┌────────
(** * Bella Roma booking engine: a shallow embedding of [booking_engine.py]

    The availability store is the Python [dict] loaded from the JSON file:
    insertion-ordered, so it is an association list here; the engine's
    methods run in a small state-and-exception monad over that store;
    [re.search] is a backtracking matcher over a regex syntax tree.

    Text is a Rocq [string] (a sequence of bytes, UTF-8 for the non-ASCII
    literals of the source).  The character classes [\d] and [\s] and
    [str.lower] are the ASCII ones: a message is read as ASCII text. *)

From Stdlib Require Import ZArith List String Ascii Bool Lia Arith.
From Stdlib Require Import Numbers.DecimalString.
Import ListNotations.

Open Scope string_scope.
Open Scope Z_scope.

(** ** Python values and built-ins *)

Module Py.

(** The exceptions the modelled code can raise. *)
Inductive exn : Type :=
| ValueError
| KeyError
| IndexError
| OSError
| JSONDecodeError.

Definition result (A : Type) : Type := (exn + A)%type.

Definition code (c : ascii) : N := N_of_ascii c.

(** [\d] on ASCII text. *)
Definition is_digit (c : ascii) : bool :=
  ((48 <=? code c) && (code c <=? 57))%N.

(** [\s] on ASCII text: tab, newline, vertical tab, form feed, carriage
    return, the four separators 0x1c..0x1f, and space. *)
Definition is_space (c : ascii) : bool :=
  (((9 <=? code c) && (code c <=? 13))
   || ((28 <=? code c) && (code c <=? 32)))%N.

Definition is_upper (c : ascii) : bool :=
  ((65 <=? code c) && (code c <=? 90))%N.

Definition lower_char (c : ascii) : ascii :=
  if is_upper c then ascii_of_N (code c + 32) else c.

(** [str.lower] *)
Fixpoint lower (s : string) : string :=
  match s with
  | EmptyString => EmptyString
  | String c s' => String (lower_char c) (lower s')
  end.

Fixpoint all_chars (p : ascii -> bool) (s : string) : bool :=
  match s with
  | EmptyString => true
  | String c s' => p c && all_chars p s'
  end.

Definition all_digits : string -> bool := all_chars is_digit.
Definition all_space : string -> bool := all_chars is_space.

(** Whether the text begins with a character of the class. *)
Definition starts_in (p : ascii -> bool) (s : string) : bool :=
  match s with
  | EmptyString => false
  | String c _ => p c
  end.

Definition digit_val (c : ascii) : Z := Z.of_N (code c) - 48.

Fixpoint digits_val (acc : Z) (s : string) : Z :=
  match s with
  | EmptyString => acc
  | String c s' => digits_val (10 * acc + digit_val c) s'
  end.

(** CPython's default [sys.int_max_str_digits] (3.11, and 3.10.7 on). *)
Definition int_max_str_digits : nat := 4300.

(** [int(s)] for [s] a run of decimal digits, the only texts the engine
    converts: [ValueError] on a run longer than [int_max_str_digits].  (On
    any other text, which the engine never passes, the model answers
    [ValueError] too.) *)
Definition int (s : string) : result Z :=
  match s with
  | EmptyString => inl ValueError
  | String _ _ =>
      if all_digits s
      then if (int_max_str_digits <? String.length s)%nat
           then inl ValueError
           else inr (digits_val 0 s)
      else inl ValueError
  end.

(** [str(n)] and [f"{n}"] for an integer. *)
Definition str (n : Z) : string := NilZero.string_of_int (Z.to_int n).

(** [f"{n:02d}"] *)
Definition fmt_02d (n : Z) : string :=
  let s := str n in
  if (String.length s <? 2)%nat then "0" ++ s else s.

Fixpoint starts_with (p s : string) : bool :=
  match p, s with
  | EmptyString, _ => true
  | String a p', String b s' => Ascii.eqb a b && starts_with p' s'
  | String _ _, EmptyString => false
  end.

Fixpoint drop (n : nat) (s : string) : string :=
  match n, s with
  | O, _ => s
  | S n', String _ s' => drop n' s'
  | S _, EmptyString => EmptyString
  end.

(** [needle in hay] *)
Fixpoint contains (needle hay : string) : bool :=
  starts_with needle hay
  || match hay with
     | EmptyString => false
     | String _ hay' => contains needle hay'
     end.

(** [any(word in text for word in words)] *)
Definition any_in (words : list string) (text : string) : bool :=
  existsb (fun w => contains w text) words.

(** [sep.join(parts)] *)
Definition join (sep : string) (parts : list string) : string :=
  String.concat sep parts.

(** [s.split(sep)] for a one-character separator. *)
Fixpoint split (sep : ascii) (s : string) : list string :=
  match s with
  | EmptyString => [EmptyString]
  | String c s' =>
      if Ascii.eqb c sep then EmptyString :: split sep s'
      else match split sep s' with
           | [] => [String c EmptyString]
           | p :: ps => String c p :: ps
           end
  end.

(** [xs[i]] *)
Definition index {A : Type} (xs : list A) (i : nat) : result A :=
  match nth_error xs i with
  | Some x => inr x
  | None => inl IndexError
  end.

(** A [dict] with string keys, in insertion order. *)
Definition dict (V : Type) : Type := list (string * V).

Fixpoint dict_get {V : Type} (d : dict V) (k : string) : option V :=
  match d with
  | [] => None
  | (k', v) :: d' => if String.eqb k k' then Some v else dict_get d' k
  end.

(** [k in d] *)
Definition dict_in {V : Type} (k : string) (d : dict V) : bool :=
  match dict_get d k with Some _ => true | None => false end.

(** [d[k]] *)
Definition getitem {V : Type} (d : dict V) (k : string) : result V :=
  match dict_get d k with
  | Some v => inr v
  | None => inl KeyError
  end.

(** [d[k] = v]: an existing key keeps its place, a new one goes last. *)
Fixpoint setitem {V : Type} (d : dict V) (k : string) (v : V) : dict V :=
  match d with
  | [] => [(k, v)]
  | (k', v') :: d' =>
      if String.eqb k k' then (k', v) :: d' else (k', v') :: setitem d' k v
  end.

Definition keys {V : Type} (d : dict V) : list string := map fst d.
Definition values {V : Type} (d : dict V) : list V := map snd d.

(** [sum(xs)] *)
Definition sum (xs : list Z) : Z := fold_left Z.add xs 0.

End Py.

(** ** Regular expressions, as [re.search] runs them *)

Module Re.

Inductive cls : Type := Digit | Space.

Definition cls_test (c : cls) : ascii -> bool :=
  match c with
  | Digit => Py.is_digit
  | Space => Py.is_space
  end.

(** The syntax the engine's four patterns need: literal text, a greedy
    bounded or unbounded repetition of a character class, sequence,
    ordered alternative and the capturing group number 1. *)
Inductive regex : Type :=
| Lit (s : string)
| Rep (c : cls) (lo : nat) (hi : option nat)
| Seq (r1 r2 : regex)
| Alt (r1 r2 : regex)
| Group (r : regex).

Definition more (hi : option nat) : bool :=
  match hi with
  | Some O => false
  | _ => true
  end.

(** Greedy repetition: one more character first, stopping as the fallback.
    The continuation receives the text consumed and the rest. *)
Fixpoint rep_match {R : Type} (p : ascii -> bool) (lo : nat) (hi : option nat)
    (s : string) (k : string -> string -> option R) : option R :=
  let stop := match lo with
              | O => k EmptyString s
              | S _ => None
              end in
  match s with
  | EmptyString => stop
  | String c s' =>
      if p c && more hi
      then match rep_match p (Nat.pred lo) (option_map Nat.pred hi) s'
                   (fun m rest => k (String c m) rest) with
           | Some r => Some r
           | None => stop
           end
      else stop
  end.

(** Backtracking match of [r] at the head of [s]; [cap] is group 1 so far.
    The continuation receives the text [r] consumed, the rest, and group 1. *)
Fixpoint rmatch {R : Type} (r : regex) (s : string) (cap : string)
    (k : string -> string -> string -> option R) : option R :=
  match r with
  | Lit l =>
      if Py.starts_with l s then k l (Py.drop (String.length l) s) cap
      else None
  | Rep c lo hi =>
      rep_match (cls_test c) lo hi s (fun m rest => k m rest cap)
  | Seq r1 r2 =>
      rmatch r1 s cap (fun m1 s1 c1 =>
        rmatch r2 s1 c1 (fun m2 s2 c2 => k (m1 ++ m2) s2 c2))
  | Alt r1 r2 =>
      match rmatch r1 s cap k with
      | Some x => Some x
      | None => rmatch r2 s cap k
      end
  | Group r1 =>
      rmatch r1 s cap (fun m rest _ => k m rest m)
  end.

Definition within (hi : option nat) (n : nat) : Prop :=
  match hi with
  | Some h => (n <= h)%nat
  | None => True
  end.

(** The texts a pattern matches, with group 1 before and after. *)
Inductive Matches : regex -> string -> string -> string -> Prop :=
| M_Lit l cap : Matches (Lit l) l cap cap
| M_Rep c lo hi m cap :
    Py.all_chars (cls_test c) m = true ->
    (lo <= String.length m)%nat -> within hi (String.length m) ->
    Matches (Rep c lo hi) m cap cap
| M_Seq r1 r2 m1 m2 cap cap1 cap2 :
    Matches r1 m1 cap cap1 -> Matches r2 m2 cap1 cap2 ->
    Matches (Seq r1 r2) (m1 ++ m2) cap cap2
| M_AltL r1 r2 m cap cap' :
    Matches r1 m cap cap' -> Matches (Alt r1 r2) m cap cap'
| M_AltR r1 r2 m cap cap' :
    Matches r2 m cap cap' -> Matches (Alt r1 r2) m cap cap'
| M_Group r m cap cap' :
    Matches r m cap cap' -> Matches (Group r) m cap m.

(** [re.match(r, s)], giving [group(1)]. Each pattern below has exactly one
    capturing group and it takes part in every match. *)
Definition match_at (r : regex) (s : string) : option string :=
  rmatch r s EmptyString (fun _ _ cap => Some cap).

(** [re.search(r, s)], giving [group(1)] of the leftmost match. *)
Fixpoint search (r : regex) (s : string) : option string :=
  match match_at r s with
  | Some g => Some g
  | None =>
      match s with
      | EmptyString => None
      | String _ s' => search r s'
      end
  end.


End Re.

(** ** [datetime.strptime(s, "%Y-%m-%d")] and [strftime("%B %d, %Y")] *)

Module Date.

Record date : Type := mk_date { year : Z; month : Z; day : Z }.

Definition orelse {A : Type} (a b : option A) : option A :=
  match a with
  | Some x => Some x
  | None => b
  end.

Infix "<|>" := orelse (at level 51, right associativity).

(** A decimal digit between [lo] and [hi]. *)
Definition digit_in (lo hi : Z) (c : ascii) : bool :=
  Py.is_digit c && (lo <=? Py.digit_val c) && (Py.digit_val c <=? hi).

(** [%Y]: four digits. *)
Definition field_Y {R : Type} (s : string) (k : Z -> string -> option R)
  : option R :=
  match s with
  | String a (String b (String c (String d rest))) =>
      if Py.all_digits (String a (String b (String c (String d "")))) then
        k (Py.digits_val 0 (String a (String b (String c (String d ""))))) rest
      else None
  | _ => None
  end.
└────────
▶ [Work to be completed]: Filter the data for the string "Open" and copy every line that has it.

▶ [Result for this exercise]:
Open Scope string_scope.
Open Scope Z_scope.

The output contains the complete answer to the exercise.